• Your task:
Restrict the output to the lines below starting at the one that contains "Definition days_in (m" and ending at the one that contains "is in UTC. *)", and restate them word for word, both ends included.

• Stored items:
• • • • •

(* ===== verification/GoTime.v ===== *)
(** * time.Parse

    Reading back a timestamp printed with the layout
    [2006-01-02T15:04:05.000000Z]. *)

From S2P Require Import Prelude GoStd Digits.
From Stdlib Require Import Ascii.

Local Open Scope Z_scope.

(** ** The proleptic Gregorian calendar *)

(** The day number, counted from 0001-01-01, of a date: the inverse of
    [civil]. *)
Definition days_of_civil (y m d : Z) : Z :=
  let y' := y - (if m <=? 2 then 1 else 0) in
  let era := y' / 400 in
  let yoe := y' mod 400 in
  let mp := if m <=? 2 then m + 9 else m - 3 in
  let doy := (153 * mp + 2) / 5 + d - 1 in
  let doe := yoe * 365 + yoe / 4 - yoe / 100 + doy in
  era * 146097 + doe - 306.

Definition is_leap (y : Z) : bool := (y mod 4 =? 0) && (negb (y mod 100 =? 0) || (y mod 400 =? 0)).

Definition days_in (m y : Z) : Z :=
  if m =? 2 then (if is_leap y then 29 else 28)
  else if (m =? 4) || (m =? 6) || (m =? 9) || (m =? 11) then 30 else 31.

(** ** Parsing *)

(** One or two digits; a fixed field needs two. *)
Definition getnum (fixed : bool) (l : list ascii) : option (Z * list ascii) :=
  match l with
  | a :: rest =>
      if negb (is_digit a) then None
      else
        match rest with
        | b :: rest' =>
            if is_digit b then Some (Z.of_N ((code a - 48) * 10 + (code b - 48)), rest')
            else if fixed then None else Some (Z.of_N (code a - 48), rest)
        | [] => if fixed then None else Some (Z.of_N (code a - 48), rest)
        end
  | [] => None
  end.

(** A literal character of the layout. *)
Definition literal (c : ascii) (l : list ascii) : option (list ascii) :=
  match l with
  | a :: rest => if Ascii.eqb a c then Some rest else None
  | [] => None
  end.

Definition year4 (l : list ascii) : option (Z * list ascii) :=
  match l with
  | a :: b :: c :: d :: rest => y ← digits_value 0 [a; b; c; d] ; Some (Z.of_N y, rest)
  | _ => None
  end.

(** A point or a comma and six characters that [atoi] accepts: digits after an
    optional sign. A negative fraction is out of range. *)
Definition atoi (l : list ascii) : option Z :=
  match l with
  | a :: rest =>
      if (code a =? 45)%N then (fun n => - Z.of_N n) <$> digits_value 0 rest
      else if (code a =? 43)%N then Z.of_N <$> digits_value 0 rest
      else Z.of_N <$> digits_value 0 l
  | [] => Some 0
  end.

Definition micros (l : list ascii) : option (Z * list ascii) :=
  match l with
  | p :: rest =>
      if negb ((code p =? 46) || (code p =? 44))%N then None
      else if (length rest <? 6)%nat then None
      else n ← atoi (take 6 rest) ; if n <? 0 then None else Some (n, drop 6 rest)
  | [] => None
  end.

(** [time.Parse("2006-01-02T15:04:05.000000Z", value)]; the time is in UTC. *)
Definition parse_micro (value : string) : option Time :=
  '(y, l) ← year4 (bytes value) ;
  l ← literal "-" l ;
  '(m, l) ← getnum true l ;
  l ← literal "-" l ;
  '(d, l) ← getnum true l ;
  l ← literal "T" l ;
  '(hour, l) ← getnum false l ;
  l ← literal ":" l ;
  '(minute, l) ← getnum true l ;
  l ← literal ":" l ;
  '(second, l) ← getnum true l ;
  '(micro, l) ← micros l ;
  l ← literal "Z" l ;
  if negb (length l =? 0)%nat || negb ((1 <=? m) && (m <=? 12)) || negb ((1 <=? d) && (d <=? days_in m y)) ||
     (24 <=? hour) || (60 <=? minute) || (60 <=? second)
  then None
  else Some (MkTime ((days_of_civil y m d * 86400 + hour * 3600 + minute * 60 + second) * 1000000000 + micro * 1000) true).

Example parse_micro_example :
  parse_micro "2024-02-29T13:14:15.678901Z" = Some (MkTime (63844809255 * 10 ^ 9 + 678901000) true).
Proof. vm_compute. reflexivity. Qed.
Example parse_micro_no_such_day : parse_micro "2023-02-29T13:14:15.678901Z" = None.
Proof. vm_compute. reflexivity. Qed.

(** ** The calendar round trip

    The year that starts in March fixes the day of the year; a day of that year
    fixes the month and the day. *)

Definition year_of_era (doe : Z) : Z := (doe - doe / 1460 + doe / 36524 - doe / 146096) / 365.
Definition day_of_year (doe : Z) : Z :=
  doe - (365 * year_of_era doe + year_of_era doe / 4 - year_of_era doe / 100).

Lemma year_of_era_spec doe : 0 <= doe < 146097 -> 0 <= year_of_era doe < 400 /\ 0 <= day_of_year doe <= 365.
Proof.
  intros H. unfold day_of_year, year_of_era. split; Z.div_mod_to_equations; lia.
Qed.

Lemma leap_day doe : 0 <= doe < 146097 -> day_of_year doe = 365 -> is_leap (year_of_era doe + 1) = true.
Proof.
  intros Hd H. unfold is_leap.
  assert (Hl : (year_of_era doe + 1) mod 4 = 0 /\
               (~ (year_of_era doe + 1) mod 100 = 0 \/ (year_of_era doe + 1) mod 400 = 0)).
  { unfold day_of_year, year_of_era in *. split; Z.div_mod_to_equations; lia. }
  destruct Hl as [H4 H100]. rewrite (proj2 (Z.eqb_eq _ _) H4).
  destruct H100 as [H100|H400]; [by rewrite (proj2 (Z.eqb_neq _ _) H100)|].
  rewrite (proj2 (Z.eqb_eq _ _) H400). by rewrite orb_true_r.
Qed.

(** The month and day of a day of the March-based year, with the greatest day
    its month needs. *)
Definition month_day (doy : Z) : Z * Z :=
  let mp := (5 * doy + 2) / 153 in
  (if mp <? 10 then mp + 3 else mp - 9, doy - (153 * mp + 2) / 5 + 1).

Definition month_day_ok (doy : Z) : bool :=
  let '(m, d) := month_day doy in
  let mp := if m <=? 2 then m + 9 else m - 3 in
  (1 <=? m) && (m <=? 12) && (1 <=? d) && (d <=? (if doy =? 365 then 29 else days_in m 1)) &&
  ((m =? 2) || negb (doy =? 365)) && ((153 * mp + 2) / 5 + d - 1 =? doy).

Lemma month_days_ok doy : 0 <= doy <= 365 -> month_day_ok doy = true.
Proof.
  intros Hd. assert (Hall : forallb (fun n => month_day_ok (Z.of_nat n)) (seq 0 366) = true) by (vm_compute; reflexivity).
  rewrite forallb_forall in Hall. specialize (Hall (Z.to_nat doy)). rewrite Z2Nat.id in Hall by lia.
  apply Hall, in_seq. lia.
Qed.

Lemma days_in_mono m y : days_in m 1 <= days_in m y.
Proof. unfold days_in. destruct (m =? 2); [|lia]. change (is_leap 1) with false. destruct (is_leap y); lia. Qed.

Ltac z_bools :=
  repeat match goal with
  | H : (_ <=? _) = true |- _ => apply Z.leb_le in H
  | H : (_ <? _) = true |- _ => apply Z.ltb_lt in H
  | H : (_ =? _) = true |- _ => apply Z.eqb_eq in H
  | H : (_ <=? _) = false |- _ => apply Z.leb_gt in H
  | H : (_ <? _) = false |- _ => apply Z.ltb_ge in H
  | H : (_ =? _) = false |- _ => apply Z.eqb_neq in H
  end.

Lemma is_leap_period y k : is_leap (y + k * 400) = is_leap y.
Proof.
  unfold is_leap. replace (y + k * 400) with (y + (k * 100) * 4) at 1 by ring. rewrite Z_mod_plus_full.
  replace (y + k * 400) with (y + (k * 4) * 100) at 1 by ring. by rewrite !Z_mod_plus_full.
Qed.

Lemma days_in_period m y k : days_in m (y + k * 400) = days_in m y.
Proof. unfold days_in. by rewrite is_leap_period. Qed.

Lemma civil_era day :
  let doe := (day + 306) mod 146097 in
  let '(m, d) := month_day (day_of_year doe) in
  civil day = (year_of_era doe + (if m <=? 2 then 1 else 0) + (day + 306) / 146097 * 400, m, d).
Proof.
  unfold civil, month_day, day_of_year. cbv zeta. fold (year_of_era ((day + 306) mod 146097)).
  set (y := year_of_era _). set (m := if _ <? 10 then _ else _). f_equal. f_equal. lia.
Qed.

Lemma civil_spec day : let '(y, m, d) := civil day in
  days_of_civil y m d = day /\ 1 <= m <= 12 /\ 1 <= d <= days_in m y.
Proof.
  pose proof (Z.mod_pos_bound (day + 306) 146097 ltac:(lia)) as Hm.
  pose proof (Z.div_mod (day + 306) 146097 ltac:(lia)) as Hd. pose proof (civil_era day) as Hc. cbv zeta in Hc.
  set (doe := (day + 306) mod 146097) in *. set (era := (day + 306) / 146097) in *.
  destruct (year_of_era_spec doe Hm) as [Hy Hdoy]. pose proof (month_days_ok _ Hdoy) as Hok.
  pose proof (leap_day doe Hm) as Hleap. unfold month_day_ok in Hok.
  destruct (month_day (day_of_year doe)) as [m d]. rewrite Hc. cbv zeta in Hok.
  set (y := year_of_era doe) in *. set (late := if m <=? 2 then 1 else 0) in *. rewrite days_in_period.
  unfold days_of_civil. fold late.
  replace (y + late + era * 400 - late) with (y + era * 400) by ring.
  rewrite Z_div_plus_full, Z_mod_plus_full, Z.div_small, Z.mod_small by lia.
  split_bools. z_bools. assert (Hdef : day_of_year doe = doe - (365 * y + y / 4 - y / 100)) by done.
  pose proof (days_in_mono m (y + late)).
  repeat split; try lia.
  destruct (Z.eqb_spec (day_of_year doe) 365) as [Hlast|?]; [|lia].
  destruct (m =? 2) eqn:Em; [|done]. z_bools. subst m. unfold late, days_in in *. cbn in *. rewrite Hleap by done. done.
Qed.

(** ** Parsing a formatted timestamp *)

(** January 1, year 10000: the first date whose year needs five digits. *)
Definition year_10000 : Z := 3652059 * 86400 * 1000000000.

Lemma civil_year y m d : 1 <= m <= 12 -> 1 <= d <= 31 -> 0 <= days_of_civil y m d < 3652059 -> 0 <= y < 10000.
Proof.
  unfold days_of_civil. intros Hm Hd. destruct (Z.leb_spec m 2); intros H'; Z.div_mod_to_equations; lia.
Qed.

Lemma days_in_bound m y : days_in m y <= 31.
Proof. unfold days_in. repeat destruct (_ =? _); try destruct (is_leap y); cbn; lia. Qed.

Lemma digits_value_all l acc n : digits_value acc l = Some n -> Forall (fun a => is_digit a = true) l.
Proof.
  revert acc. induction l as [|a l IH]; intros acc; cbn [digits_value]; [constructor|].
  destruct (is_digit a) eqn:Ha; [|done]. intros H. constructor; [done|]. by eapply IH.
Qed.

Lemma getnum_digits fixed l n r : length l = 2%nat -> digits_value 0 l = Some n ->
  getnum fixed (l ++ r) = Some (Z.of_N n, r).
Proof.
  intros Hl Hv. destruct l as [|a [|b [|? ?]]]; try done. cbn [app getnum digits_value] in *.
  destruct (is_digit a); [|done]. destruct (is_digit b); [|done]. injection Hv as <-. done.
Qed.

Lemma literal_cons c r : literal c (c :: r) = Some r.
Proof. unfold literal. by rewrite Ascii.eqb_refl. Qed.

Lemma year4_digits l n r : length l = 4%nat -> digits_value 0 l = Some n -> year4 (l ++ r) = Some (Z.of_N n, r).
Proof.
  intros Hl Hv. destruct l as [|a [|b [|c [|d [|? ?]]]]]; try done. cbn [app year4]. by rewrite Hv.
Qed.

Lemma atoi_digits l n : digits_value 0 l = Some n -> atoi l = Some (Z.of_N n).
Proof.
  intros Hv. pose proof (digits_value_all _ _ _ Hv) as Hall. destruct l as [|a l]; [by injection Hv as <-|].
  apply Forall_cons in Hall as [Ha _]. unfold atoi, is_digit in *.
  destruct (N.eqb_spec (code a) 45) as [He|_]; [by rewrite He in Ha|].
  destruct (N.eqb_spec (code a) 43) as [He|_]; [by rewrite He in Ha|]. by rewrite Hv.
Qed.

Lemma micros_digits l n r : length l = 6%nat -> digits_value 0 l = Some n ->
  micros ("."%char :: l ++ r) = Some (Z.of_N n, r).
Proof.
  intros Hl Hv. unfold micros. change (code ".") with 46%N. cbn [N.eqb Pos.eqb orb negb].
  rewrite length_app. destruct (Nat.ltb_spec (length l + length r) 6) as [?|_]; [lia|].
  rewrite <- Hl, take_app_length, drop_app_length, (atoi_digits _ _ Hv). cbn.
  destruct (Z.ltb_spec (Z.of_N n) 0); [lia|done].
Qed.

Lemma padded w n : (w <> 0)%nat -> 0 <= n < 10 ^ Z.of_nat w ->
  length (bytes (pad_int w n)) = w /\ digits_value 0 (bytes (pad_int w n)) = Some (Z.to_N n).
Proof. intros Hw Hn. rewrite length_bytes. split; [by apply pad_int_length|apply pad_int_value; lia]. Qed.

Lemma parse_field w n (P : list ascii -> Z -> Prop) : (w <> 0)%nat -> 0 <= n < 10 ^ Z.of_nat w ->
  (forall l k, length l = w -> digits_value 0 l = Some k -> P l (Z.of_N k)) -> P (bytes (pad_int w n)) n.
Proof.
  intros Hw Hn HP. destruct (padded w n Hw Hn) as [Hl Hv]. pose proof (HP _ _ Hl Hv) as Hp.
  by rewrite Z2N.id in Hp by lia.
Qed.

Lemma getnum_pad fixed n r : 0 <= n < 100 -> getnum fixed (bytes (pad_int 2 n) ++ r) = Some (n, r).
Proof. intros Hn. apply (parse_field 2 n (fun l k => getnum fixed (l ++ r) = Some (k, r))); [done|done|]. intros. by apply getnum_digits. Qed.
Lemma year4_pad n r : 0 <= n < 10000 -> year4 (bytes (pad_int 4 n) ++ r) = Some (n, r).
Proof. intros Hn. apply (parse_field 4 n (fun l k => year4 (l ++ r) = Some (k, r))); [done|done|]. intros. by apply year4_digits. Qed.
Lemma micros_pad n r : 0 <= n < 1000000 -> micros ("."%char :: bytes (pad_int 6 n) ++ r) = Some (n, r).
Proof. intros Hn. apply (parse_field 6 n (fun l k => micros ("."%char :: l ++ r) = Some (k, r))); [done|done|]. intros. by apply micros_digits. Qed.

(** A UTC instant at microsecond precision between the years 1 and 9999 is
    read back from its text. *)
Lemma parse_format_micro t : utc_micro t = t -> 0 <= t.(instant) < year_10000 -> parse_micro (format_micro t) = Some t.
Proof.
  intros Hn Hi. destruct t as [i u]. unfold utc_micro, UTC, TruncateMicro, Microsecond in Hn. cbn in Hn, Hi.
  injection Hn as Hmod <-. unfold format_micro. cbn [instant].
  set (sec := i / 1000000000). set (micro := i mod 1000000000 / 1000).
  pose proof (civil_spec (sec / 86400)) as Hc. destruct (civil (sec / 86400)) as [[y m] d].
  destruct Hc as (Hday & Hm & Hd). set (sod := sec mod 86400).
  pose proof (days_in_bound m y) as Hbound. unfold year_10000 in Hi.
  assert (Hsec : 0 <= sec / 86400 < 3652059) by (unfold sec; Z.div_mod_to_equations; lia).
  assert (Hy : 0 <= y < 10000) by (apply (civil_year y m d); lia).
  assert (Hsod : 0 <= sod < 86400) by (apply Z.mod_pos_bound; lia).
  assert (Hmicro : 0 <= micro < 1000000) by (unfold micro; Z.div_mod_to_equations; lia).
  assert (Hh : 0 <= sod / 3600 < 24) by (Z.div_mod_to_equations; lia).
  assert (Hmin : 0 <= sod / 60 mod 60 < 60) by (apply Z.mod_pos_bound; lia).
  assert (Hs : 0 <= sod mod 60 < 60) by (apply Z.mod_pos_bound; lia).
  assert (Htime : (days_of_civil y m d * 86400 + sod / 3600 * 3600 + sod / 60 mod 60 * 60 + sod mod 60) * 1000000000
                  + micro * 1000 = i).
  { rewrite Hday. unfold sod, micro, sec. clear - Hmod. Z.div_mod_to_equations; lia. }
  unfold parse_micro. rewrite !bytes_append. cbn [bytes app].
  rewrite year4_pad by done. cbn [mbind option_bind].
  do 3 (rewrite literal_cons; cbn [mbind option_bind]; rewrite getnum_pad by lia; cbn [mbind option_bind]).
  do 2 (rewrite literal_cons; cbn [mbind option_bind]; rewrite getnum_pad by lia; cbn [mbind option_bind]).
  rewrite micros_pad by done. cbn [mbind option_bind]. rewrite literal_cons. cbn [mbind option_bind length Nat.eqb negb orb].
  destruct (Z.leb_spec 1 m), (Z.leb_spec m 12), (Z.leb_spec 1 d), (Z.leb_spec d (days_in m y)),
    (Z.leb_spec 24 (sod / 3600)), (Z.leb_spec 60 (sod / 60 mod 60)), (Z.leb_spec 60 (sod mod 60)); try lia.
  cbn. by rewrite Htime.
Qed.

• • • • •

• Solution to the exercise:
Definition days_in (m y : Z) : Z :=
  if m =? 2 then (if is_leap y then 29 else 28)
  else if (m =? 4) || (m =? 6) || (m =? 9) || (m =? 11) then 30 else 31.

(** ** Parsing *)

(** One or two digits; a fixed field needs two. *)
Definition getnum (fixed : bool) (l : list ascii) : option (Z * list ascii) :=
  match l with
  | a :: rest =>
      if negb (is_digit a) then None
      else
        match rest with
        | b :: rest' =>
            if is_digit b then Some (Z.of_N ((code a - 48) * 10 + (code b - 48)), rest')
            else if fixed then None else Some (Z.of_N (code a - 48), rest)
        | [] => if fixed then None else Some (Z.of_N (code a - 48), rest)
        end
  | [] => None
  end.

(** A literal character of the layout. *)
Definition literal (c : ascii) (l : list ascii) : option (list ascii) :=
  match l with
  | a :: rest => if Ascii.eqb a c then Some rest else None
  | [] => None
  end.

Definition year4 (l : list ascii) : option (Z * list ascii) :=
  match l with
  | a :: b :: c :: d :: rest => y ← digits_value 0 [a; b; c; d] ; Some (Z.of_N y, rest)
  | _ => None
  end.

(** A point or a comma and six characters that [atoi] accepts: digits after an
    optional sign. A negative fraction is out of range. *)
Definition atoi (l : list ascii) : option Z :=
  match l with
  | a :: rest =>
      if (code a =? 45)%N then (fun n => - Z.of_N n) <$> digits_value 0 rest
      else if (code a =? 43)%N then Z.of_N <$> digits_value 0 rest
      else Z.of_N <$> digits_value 0 l
  | [] => Some 0
  end.

Definition micros (l : list ascii) : option (Z * list ascii) :=
  match l with
  | p :: rest =>
      if negb ((code p =? 46) || (code p =? 44))%N then None
      else if (length rest <? 6)%nat then None
      else n ← atoi (take 6 rest) ; if n <? 0 then None else Some (n, drop 6 rest)
  | [] => None
  end.

(** [time.Parse("2006-01-02T15:04:05.000000Z", value)]; the time is in UTC. *)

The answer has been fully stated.